Se ha ido desde hace tres meses.
"partir" en francés tiene un sentido más amplio que en castellano.


----------



## YaniraTfe

Hola! No te puedo explicar los motivos, pero creo que sí tiene sentido...

Vendría a significar algo así como:

Hace tres meses que se ha ido.
Lleva tres meses fuera.
Está fuera desde hace tres meses.
Hace tres meses que está fuera.
Hace tres meses que no está.

A ver si alguien te lo puede explicar bien


----------



## CarlaShua

¡Vaya! Muchas gracias a los dos. Ya me parecía a mí que no debía emplear razonamientos hispanos sobre asuntos francófonos. Porque...


grandluc said:


> Se ha ido desde hace tres meses.


...diría que esta frase en español no tiene mucho sentido.

Y entonces me pregunto, ¿puedo decir 'je suis arrivé depuis trois mois'?, ¿'je suis resté à la maison depuis trois jours'? ¿o (lo que me sorprendería más aún) 'j'ai mangé depuis trois heures?


----------



## tom29

Hola

Claro que todos son correctos, en frances siempre empleamos el "passé composé" ya que el "passé simple" casi solo se emplea por escrito, es muy literario.

Saludos


----------



## Gévy

Hola Carla:

Depuis: hace / desde hace 
être/habiter / vivre...  depuis = llevar.

Il est parti depuis 3 mois
Hace tres meses que se marchó.

Je suis à Madrid depuis 3 mois
Llevo 3 meses en Madrid
Estoy viviendo en Madrid desde hace 3 Meses.

Como ves, en traducción hay que ser flexible y seguir la lógica de tu propio idioma.

Te suena normal : Comí / He comido desde hace tres horas ¿?
Pues en francés tampoco lo es.

Más normal (aunque malo para el estomago) sería: está comiendo desde hace 3 horas (il mange depuis 3h).

Bisous,

Gévy


----------



## CarlaShua

¡Ups! Perdonad, chicos, creo que no he sido muy clara en mi explicación. 
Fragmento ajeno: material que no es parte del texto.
(** C6: a run that completes captures exactly count frames, one per
    coordinate of the plan, in plan order, none twice and none missing;
    the frame of (row, col) is written to
    os.path.join(folder, "led_r<row>_c<col>.jpg"), the files are on disk
    afterwards, and the file name reads back as (row, col). *)
Theorem frames_match_plan (n : Z) (w w' : world) :
  wf_world w -> 0 <= n <= 8 -> current_led_count (cfg w) = n * n ->
  capture_sequence float_root w = (Ok tt, w') ->
  let d := save_dir_of w in
  let plan := sub_grid ((8 - n) `div` 2) n in
  let path (rc : Z * Z) :=
    path_join d ("led_r" +:+ pretty rc.1 +:+ "_c" +:+ pretty rc.2 +:+ ".jpg") in
  exists evs,
    trace w' = trace w ++ evs /\
    captured evs = path <$> plan /\
    (forall p, Capture p false ∉ evs) /\
    length (captured evs) = Z.to_nat (current_led_count (cfg w)) /\
    NoDup plan /\
    NoDup (captured evs) /\
    files w' = list_to_set (captured evs) ∪ files w /\
    (forall rc, rc ∈ plan ->
       coord_of_name ("led_r" +:+ pretty rc.1 +:+ "_c" +:+ pretty rc.2 +:+ ".jpg")
       = Some rc).
Proof.
  intros Hwf Hn Hcount Hrun. cbv zeta.
  apply (capture_sequence_completed_inv float_root float_root_exact n) in Hrun
    as (-> & _ & _); try assumption.
  destruct (completed_trace n w) as (lv' & Htrace).
  change (sub_grid ((8 - n) `div` 2) n) with (plan_of_side n).
  change (fun rc : Z * Z => path_join (save_dir_of w)
            ("led_r" +:+ pretty rc.1 +:+ "_c" +:+ pretty rc.2 +:+ ".jpg"))
    with (frame_path (save_dir_of w)).
  eexists. split; [exact Htrace|].
  assert (captured (prepare_events w
            ++ concat (coord_events (save_dir_of w) (current_brightness (cfg w))
                         (get_color (current_color (cfg w))) <$> plan_of_side n)
            ++ [Print "Capture complete."; Show dark lv';
                Show (lit FOCUS_LED_INDEX (get_color (current_color (cfg w))))
                     (current_brightness (cfg w))])
          = frame_path (save_dir_of w) <$> plan_of_side n) as Hcap.
  { rewrite !captured_app, captured_coords. cbn. apply app_nil_r. }
  rewrite Hcap.
  split; [reflexivity|]. split; [|split; [|split; [|split; [|split]]]].
  - intros p Hin. rewrite !elem_of_app in Hin. destruct Hin as [Hin|[Hin|Hin]].
    + unfold prepare_events in Hin.
      repeat (apply elem_of_cons in Hin as [Hin|Hin]; [discriminate Hin|]).
      apply elem_of_nil in Hin. exact Hin.
    + apply elem_of_concat in Hin as (evs & Hin & Hevs).
      apply list_elem_of_fmap in Hevs as (rc & -> & _). unfold coord_events in Hin.
      repeat (apply elem_of_cons in Hin as [Hin|Hin]; [discriminate Hin|]).
      apply elem_of_nil in Hin. exact Hin.
    + repeat (apply elem_of_cons in Hin as [Hin|Hin]; [discriminate Hin|]).
      apply elem_of_nil in Hin. exact Hin.
  - rewrite length_fmap, Hcount. apply length_plan. lia.
  - apply plan_NoDup.
  - apply frame_paths_NoDup. exact Hn.
  - unfold completed, focus_on, all_off. cbn [files log with_strip].
    rewrite after_coords_files. reflexivity.
  - intros rc Hrc. apply coord_of_frame_name.
    pose proof (plan_in_grid n Hn) as Hgrid. rewrite Forall_forall in Hgrid. auto.
Qed.

End CaptureRun.

(** ** Dispatch of a line to its handler *)

Lemma startswith_inv (u p : string) :
  startswith u p = true -> exists rest, u = p +:+ rest.
Proof.
  unfold startswith. revert u. induction p as [|a p IH]; intros u H.
  - exists u. reflexivity.
  - destruct u as [|b u]; [discriminate H|]. simpl in H.
    destruct (ascii_dec a b) as [->|]; [|discriminate H].
    destruct (IH u H) as [rest ->]. exists rest. reflexivity.
Qed.

Lemma not_exit_quit (u : string) :
  u <> "exit" -> u <> "quit" -> bool_decide (u ∈ ["exit"; "quit"]) = false.
Proof.
  intros H1 H2. apply bool_decide_eq_false_2.
  intros [->|[->|H]%elem_of_cons]%elem_of_cons; [congruence..|].
  apply elem_of_nil in H. exact H.
Qed.

Lemma startswith_app (p rest : string) : startswith (p +:+ rest) p = true.
Proof.
  unfold startswith. induction p as [|a p IH]; simpl.
  - destruct rest; reflexivity.
  - destruct (ascii_dec a a) as [_|Hne]; [exact IH|congruence].
Qed.

(** Decides the tests of the chain on a line whose first characters are
    known. *)
Ltac route :=
  unfold handle_input;
  rewrite not_exit_quit by discriminate;
  repeat match goal with
         | |- context [startswith (?p +:+ ?rest) ?p] => rewrite (startswith_app p rest)
         | |- context [startswith ?u ?p] => change (startswith u p) with false
         end;
  reflexivity.

Section Dispatch.

Variable float_root : Z -> option Z.

Lemma route_brightness (u : string) :
  startswith u "brightness" = true ->
  handle_input float_root u = (cmd_brightness u;; mret Continue).
Proof. intros [rest ->]%startswith_inv. route. Qed.

Lemma route_leds (u : string) :
  startswith u "leds" = true ->
  handle_input float_root u = (cmd_leds float_root u;; mret Continue).
Proof. intros [rest ->]%startswith_inv. route. Qed.

Lemma route_exposure (u : string) :
  startswith u "exposure" = true ->
  handle_input float_root u = (cmd_exposure u;; mret Continue).
Proof. intros [rest ->]%startswith_inv. route. Qed.

Lemma route_color (u : string) :
  startswith u "color" = true ->
  handle_input float_root u = (cmd_color u;; mret Continue).
Proof. intros [rest ->]%startswith_inv. route. Qed.

Lemma route_folder (u : string) :
  startswith u "folder" = true ->
  handle_input float_root u = (cmd_folder u;; mret Continue).
Proof. intros [rest ->]%startswith_inv. route. Qed.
Tom: No me extraña el uso del 'passé composé' en lugar del 'passé simple', sino en lugar del 'présent', que es el tiempo que según veo se emplea el 99% de las veces en este caso:
'Nous habitons ici depuis cinq ans.'
'Il purge sa condamnation depuis le mois de janvier.'
'Elle ne travaille plus ici depuis trois mois.'
'Cette région fait partie de la France depuis 1904.'
'Elle attend le tram depuis vingt minutes.'
...

Gévy: La traducción sí la entiendo y la habría hecho tal y como tu dices, lo que me extraña es que (repito, pensando con los esquemas mentales de un hispanohablante) sean correctas esas frases en francés. Ya son estructuras perfectamente correctas, pero no hechéis por tierra mis razonamientos así de esa manera... 


Gévy said:


> Depuis: hace / desde hace


En mi diccionario Larousse y en mi maravilloso libro de francés dice lo mismo:
-seguido de una fecha (mes, día de la semana...) - 'desde' ('depuis le jeudi')
-seguido de una cantidad de tiempo - 'desde hace' ('depuis dix jours')
Ninguno da la traducción 'hace'.


Gévy said:


> Te suena normal : Comí / He comido desde hace tres horas ¿?
> Pues en francés tampoco lo es.


Pues me suena tan normal como Me fui / Me he marchado desde hace tres meses. Además, traduciendo depuis como 'hace', 'j'ai mangé depuis trois heures' sería 'comí hace tres horas', que sí tiene lógica... 

En definitiva, que es como decís y me alegro de aprenderlo (para eso lo preguntaba), pero tampoco es tan lógico como lo pintáis. Que una no tiene mucha idea de francés, pero sí sentido común...  

Y perdón por el rollo.


----------



## Gévy

Hola Clara:

Si los idiomas fueran siempre lógicos, estos foros no tendrían razón de existir.  No te disculpes, a todos nos encanta intentar que los demás vean sencillo algo que no lo es tanto.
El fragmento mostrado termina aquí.